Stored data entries
---*---

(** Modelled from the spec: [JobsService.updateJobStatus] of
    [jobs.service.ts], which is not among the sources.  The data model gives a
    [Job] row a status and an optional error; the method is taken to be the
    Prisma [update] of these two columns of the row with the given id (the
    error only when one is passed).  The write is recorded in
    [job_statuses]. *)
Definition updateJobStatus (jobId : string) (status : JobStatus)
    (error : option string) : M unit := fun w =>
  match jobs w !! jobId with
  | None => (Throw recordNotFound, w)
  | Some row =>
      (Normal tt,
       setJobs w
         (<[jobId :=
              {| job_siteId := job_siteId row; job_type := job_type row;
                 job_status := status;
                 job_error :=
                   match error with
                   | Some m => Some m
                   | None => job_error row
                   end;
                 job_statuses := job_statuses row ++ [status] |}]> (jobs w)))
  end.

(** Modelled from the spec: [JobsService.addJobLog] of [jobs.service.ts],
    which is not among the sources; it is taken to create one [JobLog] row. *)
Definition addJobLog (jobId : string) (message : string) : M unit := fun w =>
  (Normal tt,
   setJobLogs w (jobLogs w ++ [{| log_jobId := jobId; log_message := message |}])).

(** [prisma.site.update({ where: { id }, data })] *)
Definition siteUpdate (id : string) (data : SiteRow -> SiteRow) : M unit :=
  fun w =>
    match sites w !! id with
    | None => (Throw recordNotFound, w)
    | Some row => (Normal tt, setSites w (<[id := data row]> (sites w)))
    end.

---*---

▸ **WORK ITEM**
Reproduce the entries above exactly, but only the lines between the line holding "job_statuses := job_statuses" and the line holding "match sites w !! id with", inclusive.

▸ **ANSWER TO THIS EXERCISE**
                 job_statuses := job_statuses row ++ [status] |}]> (jobs w)))
  end.

(** Modelled from the spec: [JobsService.addJobLog] of [jobs.service.ts],
    which is not among the sources; it is taken to create one [JobLog] row. *)
Definition addJobLog (jobId : string) (message : string) : M unit := fun w =>
  (Normal tt,
   setJobLogs w (jobLogs w ++ [{| log_jobId := jobId; log_message := message |}])).

(** [prisma.site.update({ where: { id }, data })] *)
Definition siteUpdate (id : string) (data : SiteRow -> SiteRow) : M unit :=
  fun w =>
    match sites w !! id with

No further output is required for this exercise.